The examples provided above do not constitute an exhaustive list of family resources for military families, but instead are offered to highlight evidence-based programs that have been rigorously evaluated in a military context, as reviewed in Chapter 7. In contrast, while other military family programs may target the risk factors highlighted above, most have not yet been rigorously evaluated to determine whether they actually achieve their intended aims. In fact, all existing family programs should be evaluated (as described in Chapters 7 and 8) to ensure that they are meeting their intended goals within the context of a coherent Military Family Readiness System (as described in Chapters 7 and 8), and new programs should only be developed when unmet needs are identified as part of a process of continuous program evaluation.

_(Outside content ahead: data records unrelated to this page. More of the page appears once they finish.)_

Lemma calm_loadGenericCSS_from : forall files i,
  calm (loadGenericCSS_from files i).
Proof.
  induction files as [ | f rest IH]; intros i; cbn [loadGenericCSS_from];
    [constructor | ].
  apply calm_try_catch; auto.
  apply calm_seq; [apply calm_loadCSS | apply calm_log].
Qed.

Lemma calm_autoLoadPageCSS : calm autoLoadPageCSS.
Proof.
  unfold autoLoadPageCSS. constructor. intros path.
  destruct (pageName_of path) as [name | ]; [ | constructor].
  destruct (JS.truthy (Some name) && negb (String.eqb name "")); [ | constructor].
  apply calm_try_catch; [ | intros; apply calm_log].
  apply calm_seq; [apply calm_loadCSS | apply calm_log].
Qed.

(** A [try] around a function that never rejects changes nothing. *)
Lemma try_catch_transparent : forall os p h w,
  settles false p ->
  fst (drive os (exec (try_catch p h) w)) = fst (drive os (exec p w)).
Proof.
  induction os as [ | o os IH]; intros p h w Hp; rewrite exec_try_catch;
    destruct (settles_exec Hp w) as [Hs _];
    destruct (exec p w) as [w1 [ | e | n k]]; cbn [snd] in Hs;
    try reflexivity; try discriminate.
  rewrite !drive_Waiting. apply IH. apply Hs.
Qed.

(** X11.  The [catch] of [init] is never entered: a run of the combined
    sequence, over any candidate list, on any page and whatever the platform
    reports, writes no [console.error] line. *)
Theorem sequence_logs_no_error : forall files w os,
  error_lines (console (fst (drive os (exec (loadAllCSS_with files) w)))) =
  error_lines (console w).
Proof.
  intros files w os. unfold loadAllCSS_with.
  rewrite try_catch_transparent.
  - set (body := (loadGenericCSS_from files 0 ;;
                  autoLoadPageCSS ;;
                  Console LogLevel ["CSS loading complete"] Ret)%prog).
    assert (Hc : calm body).
    { apply calm_seq; [apply calm_loadGenericCSS_from | ].
      apply calm_seq; [apply calm_autoLoadPageCSS | apply calm_log]. }
    destruct (calm_exec Hc w) as [A B].
    destruct (exec body w) as [w1 s1]. cbn [fst snd] in *.
    now rewrite (calm_drive os w1 s1 B).
  - apply settles_seq; [apply settles_loadGenericCSS_from | ].
    apply settles_seq; [apply settles_autoLoadPageCSS | repeat constructor].
Qed.

(* ------------------------------------------------------------------ *)
(** ** Two calls of [init] *)

Lemma exec_loadAllCSS_first : forall w,
  getElementById (generic_id 0) (document w) = None ->
  exists k,
    exec loadAllCSS w =
    (appendChild (link_element "./style.css" (Some (generic_id 0))) w,
     Waiting (List.length (document w)) k).
Proof.
  intros w Hg. unfold loadAllCSS, loadAllCSS_with, commonCSSFiles.
  rewrite exec_try_catch, exec_seq, exec_loadGenericCSS_from_cons.
  unfold already_loaded at 1. rewrite Hg, andb_false_r.
  eexists. reflexivity.
Qed.

Lemma exec_loadAllCSS_second : forall w name,
  already_loaded (Some (generic_id 0)) (document w) = true ->
  pageName_of (pathname w) = Some name -> name <> EmptyString ->
  getElementById ("page-css-" ++ name)%string (document w) = None ->
  exists k,
    exec loadAllCSS w =
    (appendChild (page_link name)
       (write_console LogLevel ["Generic CSS loaded: style.css"] w),
     Waiting (List.length (document w)) k).
Proof.
  intros w name Hg Hn Hne Hp. unfold loadAllCSS, loadAllCSS_with, commonCSSFiles.
  rewrite exec_try_catch, exec_seq, exec_loadGenericCSS_from_cons, Hg.
  set (w1 := write_console _ _ w).
  assert (Hn1 : pageName_of (pathname w1) = Some name) by exact Hn.
  rewrite exec_seq, (exec_autoLoadPageCSS_named w1 Hn1 Hne).
  rewrite exec_try_catch, exec_seq, loadCSS_unfold.
  assert (Hp1 : getElementById ("page-css-" ++ name)%string (document w1) = None)
    by exact Hp.
  rewrite (page_id_absent_not_loaded _ _ Hp1), exec_insert_link.
  eexists. reflexivity.
Qed.
(** When the analysis service cannot be imported, the job of the small world
    ends COMPLETED with its fourteen pages and no analysis task. *)
Example import_fails_no_task :
  let r := Service._execute_crawl_background
             (outside := Environments.import_fails)
             (Service.service Service.demo_submitted) "job-0" "test" 3
             (Service.world Service.demo_submitted) in
  Service.exec_spawned r = []
  /\ option_map (fun j => Py.len (Schemas.CrawlJob.pages j))
       (Service.get_job_status (Service.exec_service r) "job-0")
     = Some 14.
Proof. vm_compute. split; reflexivity. Qed.
Lemma coupled_with_err {E1 E2} (g1 : E → E1) (g2 : E' → E2)
    (w : M W E unit) (r : M R E' A) a :
  coupled w r a → coupled (with_err g1 w) (with_err g2 r) a.
Proof.
  intros (bs & Hw & Hr). exists bs.
  split; [by apply writes_with_err | by apply reads_with_err].
Qed.
End coupled.

(** Element by element. *)
Lemma coupled_for_each {R} `{ReadLaws R} {W} `{WriteLaws W} {E E' A B}
    (f : A → M W E unit) (r : M R E' B) (xs : list A) (ys : list B) :
  Forall2 (λ x y, coupled (f x) r y) xs ys →
  coupled (for_each f xs) (collect (length ys) r) ys.
Proof.
  induction 1 as [|x y xs ys Hx _ IH]; cbn [for_each collect length].
  - apply coupled_ret.
  - eapply coupled_bind; [exact Hx|]. destruct IH as (bs & Hw & Hr).
    exists bs. split; [done|]. eapply reads_last; [exact Hr|apply reads_ret].
Qed.

(** Two writes that one read takes back. *)
Lemma coupled_assoc {R} `{ReadLaws R} {W} `{WriteLaws W} {E E' A}
    (w1 w2 w3 : M W E unit) (r : M R E' A) a :
  coupled ((w1 ≫= λ _, w2) ≫= λ _, w3) r a →
  coupled (w1 ≫= λ _, w2 ≫= λ _, w3) r a.
Proof.
  intros (bs & Hw & Hr). exists bs. split; [|done]. intros w Hready.
  destruct (Hw w Hready) as (w' & Hw' & He). exists w'. split; [|done].
  rewrite <-Hw'. unfold mbind, M_bind. by destruct (w1 w) as [[[]|]?].
Qed.

Lemma coupled_unassoc {R} `{ReadLaws R} {W} `{WriteLaws W} {E E' A}
    (w1 w2 w3 : M W E unit) (r : M R E' A) a :
  coupled (w1 ≫= λ _, w2 ≫= λ _, w3) r a →
  coupled ((w1 ≫= λ _, w2) ≫= λ _, w3) r a.
Proof.
  intros (bs & Hw & Hr). exists bs. split; [|done]. intros w Hready.
  destruct (Hw w Hready) as (w' & Hw' & He). exists w'. split; [|done].
  rewrite <-Hw'. unfold mbind, M_bind. by destruct (w1 w) as [[[]|]?].
Qed.
Lemma path_join_portable self path : portable path → path_join self path = self ++ path.
Proof.
  intros Hp. unfold path_join. destruct path as [|c path].
  - destruct self as [|[] []]; cbn; by rewrite ?app_nil_r.
  - apply Forall_cons in Hp as [Hc _]. destruct c; try done.
    by destruct self as [|[] []].
Qed.

Lemma portable_path_join self path : portable self → portable path → portable (path_join self path).
Proof. intros Hs Hp. rewrite path_join_portable by done. by apply portable_app. Qed.

Lemma parent_snoc p name : parent (p ++ [Normal name]) = Some p.
Proof.
  unfold parent. rewrite last_snoc, length_app. cbn.
  rewrite Nat.add_sub. by rewrite take_app_length.
Qed.

Lemma parent_nil : parent [] = None.
Proof. reflexivity. Qed.

Lemma file_name_snoc p name : file_name (p ++ [Normal name]) = Some name.
Proof. unfold file_name. by rewrite last_snoc. Qed.

(** A portable path is empty, or a name below its parent. *)
Lemma portable_inv p :
  portable p → p = [] ∨ ∃ q name, p = q ++ [Normal name] ∧ portable q.
Proof.
  intros Hp. destruct p as [|c p] using rev_ind; [by left|right].
  apply portable_app in Hp as [Hp Hc]. apply Forall_cons in Hc as [Hc _].
  destruct c; try done. eauto.
Qed.

Lemma portable_parent p q : portable p → parent p = Some q → portable q.
Proof.
  intros [->|(r & name & -> & Hr)]%portable_inv; [done|].
  rewrite parent_snoc. by intros [= <-].
Qed.

Lemma path_starts_with_spec p prefix :
  path_starts_with p prefix = true ↔ ∃ q, p = prefix ++ q.
Proof.
  unfold path_starts_with. rewrite bool_decide_eq_true. split.
  - intros H. exists (drop (length prefix) p). rewrite <-H at 1. by rewrite take_drop.
  - intros [q ->]. by rewrite take_app_length.
Qed.

Create HintDb portable.
#[export] Hint Resolve portable_snoc portable_path_join : portable.

Example parse_dots : parse_path (H:=false) (lit "./a//b/../.") =
  [CurDir; Normal (lit "a"); Normal (lit "b"); ParentDir].
Proof. vm_compute. reflexivity. Qed.
Example parse_drive : parse_path (H:=true) (lit "C:\x/y") =
  [Prefix (ch "C"); RootDir; Normal (lit "x"); Normal (lit "y")].
Proof. vm_compute. reflexivity. Qed.
Example text_of_parsed : relative_text (parse_path (H:=true) (lit "C:\x/y")) = lit "C:/x/y".
Proof. vm_compute. reflexivity. Qed.
Example two_extensions : extension [Normal (lit "a.tar.gz")] = Some (lit "gz").
Proof. vm_compute. reflexivity. Qed.
Example hidden_file : extension [Normal (lit ".profile")] = None.
Proof. vm_compute. reflexivity. Qed.

Section text.
Context `{Platform}.

Lemma split_by_plain (p : Z → bool) s :
  forallb (λ c, negb (p c)) s = true → split_by p s = [s].
Proof.
  induction s as [|c s IH]; [done|]. cbn. intros [Hc Hs]%andb_true_iff.
  destruct (p c); [done|]. by rewrite IH.
Qed.

Lemma split_by_app (p : Z → bool) s c t :
  forallb (λ c, negb (p c)) s = true → p c = true →
  split_by p (s ++ c :: t) = s :: split_by p t.
Proof.
  intros Hs Hc. induction s as [|d s IH]; cbn in *; [by rewrite Hc|].
  apply andb_true_iff in Hs as [Hd Hs]. destruct (p d); [done|]. by rewrite IH.
Qed.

Family strengthening programs are critical to a public health approach to supporting wellness at universal, selective, and indicated levels. At the universal and selective levels, family-centered prevention programs offer an opportunity to increase resilience processes, thereby reducing risk. At indicated levels, clinicians and other community support providers are obligated to identify individuals who demonstrate symptoms consistent with clinical disorders and to transition them to evidence-based treatments when indicated. Figure 6-1 provides a depiction of the impact of military family stressors at different levels within the family, and examples of EBP interventions. Although these evidence-based interventions differ in format, content, and emphasis, all share several essential family-strengthening goals, as listed in Box 6-1.
CONCLUSION 6-1: Military families can be adversely affected by some aspects of military life, such as deployments, illnesses, and injuries, due to their undermining of healthy intra-familial resilience processes that support family well-being and readiness. Family resilience processes (e.g., effective communication strategies, emotion regulation, problem solving, and competent parenting) serve as opportunities for promotion, prevention, and intervention in the wake of stress and trauma.
CONCLUSION 6-2: The effects of duty-related stress on families are likely to be modified by family members’ prior traumas, medical or
mental health conditions, and acute or chronic family stressors, as well as by other contextual factors such as service component and single-parent or socioeconomic status.
CONCLUSION 6-3: Similar to maltreatment in civilian families, military family violence and child maltreatment indicate maladaptive responses within highly reactive families or those that are unskilled in responding to the challenges with which they are faced. Given adverse outcomes associated with family maltreatment, broadened evaluation efforts are required to examine the effectiveness of existing programs in this area.
CONCLUSION 6-4: Most health care settings are not prepared to deal with family circumstances associated with duty-related injury or illness, and would therefore benefit by being complemented with nonmedical approaches to better support family well-being.
CONCLUSION 6-5: Evidence-based programs, resources, and practices have been developed and evaluated for highly impacted military families that support normative individual and family-based resilience processes, well-being, and readiness; however, these interventions are not widely implemented in routine military family settings.